EXERCISE DIRECTIONS
After locating the line that contains "of stdin *)" in the data below, set down exactly that line and each one after it through the line that contains "#[global] Instance result_ret", and nothing more.

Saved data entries
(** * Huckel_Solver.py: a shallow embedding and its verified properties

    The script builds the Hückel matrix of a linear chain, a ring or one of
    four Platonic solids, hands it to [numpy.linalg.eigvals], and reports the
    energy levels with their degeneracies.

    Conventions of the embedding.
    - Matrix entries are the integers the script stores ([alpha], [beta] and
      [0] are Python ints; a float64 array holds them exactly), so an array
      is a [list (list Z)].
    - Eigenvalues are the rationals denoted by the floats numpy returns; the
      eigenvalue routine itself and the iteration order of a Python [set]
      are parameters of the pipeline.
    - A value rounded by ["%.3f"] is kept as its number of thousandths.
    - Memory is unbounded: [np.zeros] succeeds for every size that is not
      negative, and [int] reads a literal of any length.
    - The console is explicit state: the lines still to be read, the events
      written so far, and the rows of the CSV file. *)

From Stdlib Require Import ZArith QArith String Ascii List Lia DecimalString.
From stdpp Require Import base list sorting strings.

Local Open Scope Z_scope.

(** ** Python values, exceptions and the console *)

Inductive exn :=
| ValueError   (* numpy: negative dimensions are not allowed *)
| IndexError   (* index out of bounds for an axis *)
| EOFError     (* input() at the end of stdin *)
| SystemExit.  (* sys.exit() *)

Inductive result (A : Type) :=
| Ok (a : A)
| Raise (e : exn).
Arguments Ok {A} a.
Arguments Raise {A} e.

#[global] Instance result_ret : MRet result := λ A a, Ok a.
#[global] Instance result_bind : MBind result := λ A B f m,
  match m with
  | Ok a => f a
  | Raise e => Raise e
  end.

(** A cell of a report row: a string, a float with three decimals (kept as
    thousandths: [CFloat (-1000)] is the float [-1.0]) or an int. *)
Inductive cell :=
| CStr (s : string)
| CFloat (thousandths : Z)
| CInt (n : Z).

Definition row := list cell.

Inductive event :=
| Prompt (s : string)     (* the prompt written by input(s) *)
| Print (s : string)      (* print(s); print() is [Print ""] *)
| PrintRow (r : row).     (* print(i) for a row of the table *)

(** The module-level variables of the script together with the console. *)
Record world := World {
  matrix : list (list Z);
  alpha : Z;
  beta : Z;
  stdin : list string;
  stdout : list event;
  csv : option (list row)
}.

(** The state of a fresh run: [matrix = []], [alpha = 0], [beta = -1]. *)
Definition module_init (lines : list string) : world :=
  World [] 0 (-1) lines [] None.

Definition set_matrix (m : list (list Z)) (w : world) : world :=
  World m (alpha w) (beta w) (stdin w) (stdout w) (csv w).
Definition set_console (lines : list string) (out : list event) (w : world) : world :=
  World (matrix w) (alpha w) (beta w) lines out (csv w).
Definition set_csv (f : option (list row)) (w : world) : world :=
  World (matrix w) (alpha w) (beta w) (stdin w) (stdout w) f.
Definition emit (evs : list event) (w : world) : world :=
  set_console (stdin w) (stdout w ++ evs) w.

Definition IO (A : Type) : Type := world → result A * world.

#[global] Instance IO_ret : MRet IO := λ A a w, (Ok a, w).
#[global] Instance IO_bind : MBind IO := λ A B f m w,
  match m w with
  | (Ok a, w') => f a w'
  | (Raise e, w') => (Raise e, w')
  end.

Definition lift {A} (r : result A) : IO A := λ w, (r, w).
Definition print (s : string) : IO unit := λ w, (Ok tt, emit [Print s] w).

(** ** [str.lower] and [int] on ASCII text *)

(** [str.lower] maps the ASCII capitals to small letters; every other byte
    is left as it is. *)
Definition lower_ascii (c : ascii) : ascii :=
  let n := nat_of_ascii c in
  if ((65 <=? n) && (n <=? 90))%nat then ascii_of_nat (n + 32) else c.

---

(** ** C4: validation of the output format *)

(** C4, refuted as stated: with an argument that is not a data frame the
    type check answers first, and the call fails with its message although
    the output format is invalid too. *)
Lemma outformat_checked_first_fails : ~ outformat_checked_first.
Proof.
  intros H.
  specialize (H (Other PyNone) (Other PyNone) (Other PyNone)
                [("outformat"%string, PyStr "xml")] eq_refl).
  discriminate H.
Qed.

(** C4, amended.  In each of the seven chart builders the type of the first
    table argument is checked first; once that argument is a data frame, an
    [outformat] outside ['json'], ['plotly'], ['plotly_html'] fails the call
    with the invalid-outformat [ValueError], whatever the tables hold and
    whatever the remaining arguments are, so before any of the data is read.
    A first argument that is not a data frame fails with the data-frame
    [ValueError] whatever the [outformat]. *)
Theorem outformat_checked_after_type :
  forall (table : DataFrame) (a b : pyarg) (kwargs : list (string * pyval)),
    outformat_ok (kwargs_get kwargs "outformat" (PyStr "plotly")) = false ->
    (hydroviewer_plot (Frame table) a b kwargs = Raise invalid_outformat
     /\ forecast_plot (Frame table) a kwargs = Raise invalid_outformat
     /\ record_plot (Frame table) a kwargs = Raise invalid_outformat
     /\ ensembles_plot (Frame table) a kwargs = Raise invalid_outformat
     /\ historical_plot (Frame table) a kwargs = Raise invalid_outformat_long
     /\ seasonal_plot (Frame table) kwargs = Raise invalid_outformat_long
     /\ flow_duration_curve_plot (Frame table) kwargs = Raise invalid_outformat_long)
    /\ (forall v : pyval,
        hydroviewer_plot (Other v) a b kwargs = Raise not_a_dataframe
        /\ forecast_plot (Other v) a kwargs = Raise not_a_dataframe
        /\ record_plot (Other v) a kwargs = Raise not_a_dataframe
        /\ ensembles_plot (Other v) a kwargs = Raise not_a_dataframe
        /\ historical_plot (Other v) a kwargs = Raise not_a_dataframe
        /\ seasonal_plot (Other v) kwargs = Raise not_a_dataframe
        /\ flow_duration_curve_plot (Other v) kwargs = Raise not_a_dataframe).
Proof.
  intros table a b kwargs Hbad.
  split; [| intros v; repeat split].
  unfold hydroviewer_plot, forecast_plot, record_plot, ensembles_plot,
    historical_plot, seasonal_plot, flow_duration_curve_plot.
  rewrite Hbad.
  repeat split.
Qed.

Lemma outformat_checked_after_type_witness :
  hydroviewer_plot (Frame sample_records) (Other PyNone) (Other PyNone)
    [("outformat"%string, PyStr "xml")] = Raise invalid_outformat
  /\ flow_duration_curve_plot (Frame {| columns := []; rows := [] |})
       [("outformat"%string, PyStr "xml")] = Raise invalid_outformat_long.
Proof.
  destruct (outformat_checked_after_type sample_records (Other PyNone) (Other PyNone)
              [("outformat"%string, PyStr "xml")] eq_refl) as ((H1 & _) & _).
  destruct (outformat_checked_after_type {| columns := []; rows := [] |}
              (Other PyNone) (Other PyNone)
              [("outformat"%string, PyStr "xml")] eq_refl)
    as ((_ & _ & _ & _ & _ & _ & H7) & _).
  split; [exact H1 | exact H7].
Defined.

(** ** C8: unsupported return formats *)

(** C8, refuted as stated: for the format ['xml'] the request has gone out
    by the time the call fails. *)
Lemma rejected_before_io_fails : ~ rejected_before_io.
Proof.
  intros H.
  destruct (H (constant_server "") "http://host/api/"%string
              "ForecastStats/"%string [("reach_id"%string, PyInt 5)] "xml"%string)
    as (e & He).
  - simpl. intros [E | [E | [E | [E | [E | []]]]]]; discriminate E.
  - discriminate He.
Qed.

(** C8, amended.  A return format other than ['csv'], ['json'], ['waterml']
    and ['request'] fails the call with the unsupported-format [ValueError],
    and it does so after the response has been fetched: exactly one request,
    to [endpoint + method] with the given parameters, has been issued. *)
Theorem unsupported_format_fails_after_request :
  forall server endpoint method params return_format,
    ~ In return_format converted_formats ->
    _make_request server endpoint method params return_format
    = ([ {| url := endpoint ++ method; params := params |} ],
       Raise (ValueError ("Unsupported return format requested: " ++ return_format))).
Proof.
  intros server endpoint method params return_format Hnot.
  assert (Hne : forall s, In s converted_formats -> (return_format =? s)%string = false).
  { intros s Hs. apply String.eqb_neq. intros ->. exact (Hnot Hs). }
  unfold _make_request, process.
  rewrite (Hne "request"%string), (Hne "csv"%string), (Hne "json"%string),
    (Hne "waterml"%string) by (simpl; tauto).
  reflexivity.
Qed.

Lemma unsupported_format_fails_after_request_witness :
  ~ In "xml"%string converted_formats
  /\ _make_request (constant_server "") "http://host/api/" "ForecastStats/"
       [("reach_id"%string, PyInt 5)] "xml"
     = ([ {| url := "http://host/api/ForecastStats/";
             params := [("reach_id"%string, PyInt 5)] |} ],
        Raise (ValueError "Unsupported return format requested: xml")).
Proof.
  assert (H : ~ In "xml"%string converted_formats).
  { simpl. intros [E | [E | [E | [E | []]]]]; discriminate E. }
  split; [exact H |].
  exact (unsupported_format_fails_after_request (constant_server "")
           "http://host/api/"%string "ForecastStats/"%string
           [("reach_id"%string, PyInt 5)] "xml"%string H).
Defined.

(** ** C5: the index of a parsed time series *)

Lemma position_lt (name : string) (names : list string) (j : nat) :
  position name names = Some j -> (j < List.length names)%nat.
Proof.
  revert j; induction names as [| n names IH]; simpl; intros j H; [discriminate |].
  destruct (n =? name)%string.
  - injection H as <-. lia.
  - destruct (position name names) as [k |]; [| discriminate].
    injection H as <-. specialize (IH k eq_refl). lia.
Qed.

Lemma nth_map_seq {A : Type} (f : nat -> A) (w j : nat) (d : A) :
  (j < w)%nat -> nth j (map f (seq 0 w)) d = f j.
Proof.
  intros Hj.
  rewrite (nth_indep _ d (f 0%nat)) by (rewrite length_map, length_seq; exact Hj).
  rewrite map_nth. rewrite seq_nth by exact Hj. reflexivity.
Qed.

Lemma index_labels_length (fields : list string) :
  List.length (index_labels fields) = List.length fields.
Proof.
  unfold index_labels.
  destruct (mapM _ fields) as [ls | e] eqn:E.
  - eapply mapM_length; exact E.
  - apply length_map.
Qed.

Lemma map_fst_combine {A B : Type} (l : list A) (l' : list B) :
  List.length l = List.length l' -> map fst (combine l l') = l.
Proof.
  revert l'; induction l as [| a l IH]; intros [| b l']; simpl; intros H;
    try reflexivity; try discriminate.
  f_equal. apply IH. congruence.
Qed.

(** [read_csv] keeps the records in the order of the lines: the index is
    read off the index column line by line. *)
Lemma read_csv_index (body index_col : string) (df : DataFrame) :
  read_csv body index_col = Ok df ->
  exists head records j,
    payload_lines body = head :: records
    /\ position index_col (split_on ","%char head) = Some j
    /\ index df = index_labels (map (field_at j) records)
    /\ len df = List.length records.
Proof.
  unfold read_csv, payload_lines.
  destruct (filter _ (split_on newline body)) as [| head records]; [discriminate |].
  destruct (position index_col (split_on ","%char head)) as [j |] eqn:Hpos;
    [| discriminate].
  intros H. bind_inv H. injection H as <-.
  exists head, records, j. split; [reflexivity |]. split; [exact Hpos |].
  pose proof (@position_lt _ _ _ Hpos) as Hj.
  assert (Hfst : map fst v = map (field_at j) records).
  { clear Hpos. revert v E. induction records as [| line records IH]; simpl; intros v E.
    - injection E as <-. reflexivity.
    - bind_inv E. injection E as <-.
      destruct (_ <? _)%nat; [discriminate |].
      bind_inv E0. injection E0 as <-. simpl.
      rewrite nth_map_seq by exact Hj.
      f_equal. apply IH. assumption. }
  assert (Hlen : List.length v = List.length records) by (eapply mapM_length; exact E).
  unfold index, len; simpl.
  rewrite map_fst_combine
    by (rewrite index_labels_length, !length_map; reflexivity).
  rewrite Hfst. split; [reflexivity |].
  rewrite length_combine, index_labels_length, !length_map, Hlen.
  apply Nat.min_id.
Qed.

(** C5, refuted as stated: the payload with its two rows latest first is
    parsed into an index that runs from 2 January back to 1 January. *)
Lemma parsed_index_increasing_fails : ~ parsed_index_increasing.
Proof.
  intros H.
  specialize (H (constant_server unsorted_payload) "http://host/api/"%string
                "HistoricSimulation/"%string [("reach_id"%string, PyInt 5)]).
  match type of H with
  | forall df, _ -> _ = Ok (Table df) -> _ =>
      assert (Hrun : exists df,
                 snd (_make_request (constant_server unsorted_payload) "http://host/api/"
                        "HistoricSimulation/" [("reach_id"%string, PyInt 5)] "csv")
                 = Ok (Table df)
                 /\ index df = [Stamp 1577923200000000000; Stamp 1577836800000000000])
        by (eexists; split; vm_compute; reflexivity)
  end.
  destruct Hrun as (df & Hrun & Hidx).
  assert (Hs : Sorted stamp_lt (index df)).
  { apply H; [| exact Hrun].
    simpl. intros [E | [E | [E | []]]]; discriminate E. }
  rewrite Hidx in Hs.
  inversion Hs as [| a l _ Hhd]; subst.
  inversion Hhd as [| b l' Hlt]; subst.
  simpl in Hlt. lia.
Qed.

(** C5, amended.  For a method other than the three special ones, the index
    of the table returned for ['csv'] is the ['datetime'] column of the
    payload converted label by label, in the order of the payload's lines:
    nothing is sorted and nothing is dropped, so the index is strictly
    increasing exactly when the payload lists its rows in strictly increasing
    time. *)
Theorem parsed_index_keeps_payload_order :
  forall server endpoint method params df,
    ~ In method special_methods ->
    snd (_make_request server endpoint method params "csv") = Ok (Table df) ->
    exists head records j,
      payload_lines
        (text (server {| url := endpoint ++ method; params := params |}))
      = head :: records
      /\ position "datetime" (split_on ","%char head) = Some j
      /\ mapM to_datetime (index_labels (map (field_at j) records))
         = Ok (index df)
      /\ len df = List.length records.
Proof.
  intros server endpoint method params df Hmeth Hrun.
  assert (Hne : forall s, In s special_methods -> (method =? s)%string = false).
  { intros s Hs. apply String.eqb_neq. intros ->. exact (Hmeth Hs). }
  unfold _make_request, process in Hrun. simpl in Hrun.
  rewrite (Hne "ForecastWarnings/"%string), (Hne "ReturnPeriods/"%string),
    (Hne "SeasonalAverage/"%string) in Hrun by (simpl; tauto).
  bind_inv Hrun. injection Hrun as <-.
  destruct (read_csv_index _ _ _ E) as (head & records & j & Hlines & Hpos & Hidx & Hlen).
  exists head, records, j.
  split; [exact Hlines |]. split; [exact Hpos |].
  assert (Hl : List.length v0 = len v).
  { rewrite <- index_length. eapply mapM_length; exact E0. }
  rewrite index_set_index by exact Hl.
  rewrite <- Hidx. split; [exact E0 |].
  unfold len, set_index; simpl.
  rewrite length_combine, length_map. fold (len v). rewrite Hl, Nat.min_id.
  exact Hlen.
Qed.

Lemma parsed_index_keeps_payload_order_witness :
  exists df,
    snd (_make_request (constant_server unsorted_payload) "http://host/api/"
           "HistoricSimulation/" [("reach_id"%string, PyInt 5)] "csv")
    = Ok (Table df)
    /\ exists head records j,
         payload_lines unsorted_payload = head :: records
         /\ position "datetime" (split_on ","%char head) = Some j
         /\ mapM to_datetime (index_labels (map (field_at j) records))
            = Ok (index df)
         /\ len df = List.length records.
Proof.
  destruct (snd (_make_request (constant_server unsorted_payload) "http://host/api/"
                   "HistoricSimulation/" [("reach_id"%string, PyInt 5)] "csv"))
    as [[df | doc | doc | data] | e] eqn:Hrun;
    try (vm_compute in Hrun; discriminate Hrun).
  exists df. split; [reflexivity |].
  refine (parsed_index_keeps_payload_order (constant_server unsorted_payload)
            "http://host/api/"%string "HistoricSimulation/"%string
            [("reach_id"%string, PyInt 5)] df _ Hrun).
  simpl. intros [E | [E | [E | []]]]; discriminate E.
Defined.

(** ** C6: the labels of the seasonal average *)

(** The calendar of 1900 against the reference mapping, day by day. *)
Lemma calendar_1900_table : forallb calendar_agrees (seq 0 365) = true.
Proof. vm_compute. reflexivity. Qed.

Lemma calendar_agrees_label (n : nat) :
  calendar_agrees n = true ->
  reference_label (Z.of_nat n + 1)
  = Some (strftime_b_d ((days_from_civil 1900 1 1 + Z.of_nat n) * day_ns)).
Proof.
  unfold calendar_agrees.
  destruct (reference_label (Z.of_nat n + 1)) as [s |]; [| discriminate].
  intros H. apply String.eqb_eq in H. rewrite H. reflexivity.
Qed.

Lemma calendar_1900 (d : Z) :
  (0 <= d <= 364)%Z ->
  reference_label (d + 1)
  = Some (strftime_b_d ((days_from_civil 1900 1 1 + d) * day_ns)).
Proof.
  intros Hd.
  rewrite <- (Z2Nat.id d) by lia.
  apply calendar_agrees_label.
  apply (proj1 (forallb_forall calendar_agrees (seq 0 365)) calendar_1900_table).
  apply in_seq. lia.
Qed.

EXERCISE RESULT
| EOFError     (* input() at the end of stdin *)
| SystemExit.  (* sys.exit() *)

Inductive result (A : Type) :=
| Ok (a : A)
| Raise (e : exn).
Arguments Ok {A} a.
Arguments Raise {A} e.

#[global] Instance result_ret : MRet result := λ A a, Ok a.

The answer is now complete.